(** X6. White space after the content, such as the newline that ends the
    file, does not change what the content validator answers, as long as
    there is content before it. *)
Theorem trailing_space_ignored (rt : interp) (content ws : str) :
  content ≠ [] → forallb py_isspace ws = true →
  is_changelog_entry_valid rt (content ++ ws)
  = is_changelog_entry_valid rt content.
Proof.
  intros Hne Hws. destruct content as [|c s]; [done|].
  unfold is_changelog_entry_valid.
  rewrite strip_app_blank by done.
  change ((c :: s) ++ ws) with (c :: (s ++ ws)). by rewrite !getitem_first.
Qed.

Lemma trailing_space_ignored_witness :
  is_changelog_entry_valid latin1 (lit "Fixed it." ++ [10; 32; 10])
  = is_changelog_entry_valid latin1 (lit "Fixed it.")
  ∧ is_changelog_entry_valid latin1 (lit "Fixed it.") = Returned (true, lit "").
Proof.
  split; [|reflexivity].
  apply (trailing_space_ignored latin1 (lit "Fixed it.") [10; 32; 10]).
  - discriminate.
  - reflexivity.
Defined.

Lemma scan_digits_all d :
  forallb ascii_digit d = true →
  scan_digits false d = Some (map (fun c => c - 48) d, []).
Proof.
  induction d as [|c d IH]; simpl; [done|].
  intros [Hc Hd]%andb_true_iff. unfold ascii_digit in Hc. rewrite Hc.
  apply andb_true_iff in Hc as [Hlo Hhi].
  apply N.leb_le in Hlo, Hhi.
  replace (c =? 95) with false by (symmetry; apply N.eqb_neq; lia).
  by rewrite IH.
Qed.

(** X7. [int] reads every run of one to 640 ASCII digits, whatever the
    digit limit of the interpreter, as the number the digits spell: a
    description made of digits passes the description check. *)
Theorem digits_are_read (rt : interp) (d : str) :
  d ≠ [] → forallb ascii_digit d = true → (length d ≤ 640)%nat →
  py_int rt d = Returned (digits_value (map (fun c => c - 48) d))
  ∧ description_passes rt d = true.
Proof.
  intros Hne Hd Hlen.
  assert (py_int rt d = Returned (digits_value (map (fun c => c - 48) d)))
    as Hint; [|split; [done|]; unfold description_passes; by rewrite Hint].
  assert (forallb (fun c => c <? 128) d = true) as Hascii.
  { apply forallb_forall. intros c Hc.
    rewrite forallb_forall in Hd. specialize (Hd c Hc).
    apply andb_true_iff in Hd as [_ Hhi]. apply N.leb_le in Hhi.
    apply N.ltb_lt. lia. }
  unfold py_int, ascii_buffer. rewrite Hascii.
  destruct d as [|c d]; [done|].
  pose proof (scan_digits_all _ Hd) as Hscan.
  simpl in Hd. apply andb_true_iff in Hd as [Hc _].
  apply andb_true_iff in Hc as [Hlo Hhi]. apply N.leb_le in Hlo, Hhi.
  assert (c_isspace c = false) as Hsp.
  { unfold c_isspace. apply orb_false_iff. split.
    - apply andb_false_iff. right. apply N.leb_gt. lia.
    - apply N.eqb_neq. lia. }
  cbn [skip_c_space]. rewrite Hsp.
  replace (c =? 43) with false by (symmetry; apply N.eqb_neq; lia).
  replace (c =? 45) with false by (symmetry; apply N.eqb_neq; lia).
  replace (c =? 95) with false by (symmetry; apply N.eqb_neq; lia).
  rewrite Hscan. cbn [map skip_c_space].
  unfold too_many_digits.
  replace (640 <? _) with false; [done|].
  symmetry. apply N.ltb_ge. cbn [length] in *. rewrite length_map. lia.
Qed.

Lemma digits_are_read_witness :
  py_int latin1 (lit "0042") = Returned 42%Z
  ∧ description_passes latin1 (lit "0042") = true.
Proof.
  apply (digits_are_read latin1 (lit "0042")).
  - discriminate.
  - reflexivity.
  - vm_compute. lia.
Defined.

(** * Further properties of the scan *)

Lemma entry_valid_raises rt content ex :
  is_changelog_entry_valid rt content = Raised ex → ex = IndexError.
Proof.
  intros H. destruct content as [|c s].
  - rewrite entry_valid_empty in H. congruence.
  - destruct (list_end (strip (c :: s))) as [Hs|(body & last & Hs)].
    + rewrite entry_valid_blank in H by (by apply strip_nil_blank).
      congruence.
    + by rewrite (entry_valid_split _ _ _ _ _ Hs) in H.
Qed.

Lemma utf8_decode_raises_bounded n b ex :
  (length b ≤ n)%nat → utf8_decode b = Raised ex → ex = UnicodeDecodeError.
Proof.
  revert b. induction n as [|n IH]; intros b Hlen.
  - destruct b; [done|simpl in Hlen; lia].
  - destruct b as [|b0 r0]; [done|]. simpl in Hlen. simpl.
    repeat (match goal with
            | |- context [if ?c then _ else _] => destruct c
            | |- context [match ?l with [] => _ | _ :: _ => _ end] =>
                is_var l; destruct l; simpl in Hlen
            end; try congruence);
      match goal with
      | |- context [utf8_decode ?r] =>
          destruct (utf8_decode r) eqn:Hr; simpl; [done|];
          intros [= <-]; apply (IH r); [lia | done]
      end.
Qed.

Lemma read_text_raises filename ex :
  read_text filename = Raised ex → ex = UnicodeDecodeError.
Proof.
  unfold read_text.
  destruct (utf8_decode (file_bytes filename)) as [s|ex'] eqn:H; [done|].
  intros [= <-]. by apply (utf8_decode_raises_bounded _ _ _ (le_n _) H).
Qed.

(** The loop body raises nothing but [IndexError], and its flag tells
    whether it logged a line. *)
Lemma check_file_alone rt allowed filename :
  match check_file rt allowed filename false [] with
  | (Returned failed, lines) =>
      (failed = false ∧ lines = []) ∨ (failed = true ∧ ∃ line, lines = [line])
  | (Raised ex, lines) => ex = IndexError ∧ lines = []
  end.
Proof.
  unfold check_file, check_text, session_log, run.
  unfold mbind, session_bind, mret, session_ret.
  destruct (bool_decide _); [by left|].
  destruct (is_changelog_filename_valid rt (name filename) allowed)
    as [[[] reason]|ex] eqn:Hname; cbn [negb].
  - destruct (16 * 1024 <? st_size filename); [right; eauto|].
    destruct (read_text filename) as [text|ex] eqn:Hread.
    + destruct (is_changelog_entry_valid rt text) as [[[] reason']|ex] eqn:He;
        cbn [negb].
      * by left.
      * right; eauto.
      * by apply entry_valid_raises in He as ->.
    + apply read_text_raises in Hread as ->. right; eauto.
  - right; eauto.
  - by apply filename_valid_raises in Hname as ->.
Qed.

Lemma check_files_returned rt allowed entries is_error log flag log' :
  check_files rt allowed entries is_error log = (Returned flag, log') →
  Forall (fun f => returns (fst (check_file rt allowed f false []))) entries.
Proof.
  revert is_error log. induction entries as [|f entries IH];
    intros is_error log H; [constructor|].
  cbn [check_files] in H. unfold mbind, session_bind in H.
  rewrite check_file_frame in H.
  destruct (check_file rt allowed f false []) as [[failed|ex] lines] eqn:Hf;
    [|done].
  constructor; [exists failed; by rewrite Hf | by eapply IH].
Qed.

= = = =

## EXERCISE GOAL
From the first line of the data above through the line containing "assert (py_int rt", set each line down again exactly; include both ends and omit everything else.

## EXERCISE RESULT
(** X6. White space after the content, such as the newline that ends the
    file, does not change what the content validator answers, as long as
    there is content before it. *)
Theorem trailing_space_ignored (rt : interp) (content ws : str) :
  content ≠ [] → forallb py_isspace ws = true →
  is_changelog_entry_valid rt (content ++ ws)
  = is_changelog_entry_valid rt content.
Proof.
  intros Hne Hws. destruct content as [|c s]; [done|].
  unfold is_changelog_entry_valid.
  rewrite strip_app_blank by done.
  change ((c :: s) ++ ws) with (c :: (s ++ ws)). by rewrite !getitem_first.
Qed.

Lemma trailing_space_ignored_witness :
  is_changelog_entry_valid latin1 (lit "Fixed it." ++ [10; 32; 10])
  = is_changelog_entry_valid latin1 (lit "Fixed it.")
  ∧ is_changelog_entry_valid latin1 (lit "Fixed it.") = Returned (true, lit "").
Proof.
  split; [|reflexivity].
  apply (trailing_space_ignored latin1 (lit "Fixed it.") [10; 32; 10]).
  - discriminate.
  - reflexivity.
Defined.

Lemma scan_digits_all d :
  forallb ascii_digit d = true →
  scan_digits false d = Some (map (fun c => c - 48) d, []).
Proof.
  induction d as [|c d IH]; simpl; [done|].
  intros [Hc Hd]%andb_true_iff. unfold ascii_digit in Hc. rewrite Hc.
  apply andb_true_iff in Hc as [Hlo Hhi].
  apply N.leb_le in Hlo, Hhi.
  replace (c =? 95) with false by (symmetry; apply N.eqb_neq; lia).
  by rewrite IH.
Qed.

(** X7. [int] reads every run of one to 640 ASCII digits, whatever the
    digit limit of the interpreter, as the number the digits spell: a
    description made of digits passes the description check. *)
Theorem digits_are_read (rt : interp) (d : str) :
  d ≠ [] → forallb ascii_digit d = true → (length d ≤ 640)%nat →
  py_int rt d = Returned (digits_value (map (fun c => c - 48) d))
  ∧ description_passes rt d = true.
Proof.
  intros Hne Hd Hlen.
  assert (py_int rt d = Returned (digits_value (map (fun c => c - 48) d)))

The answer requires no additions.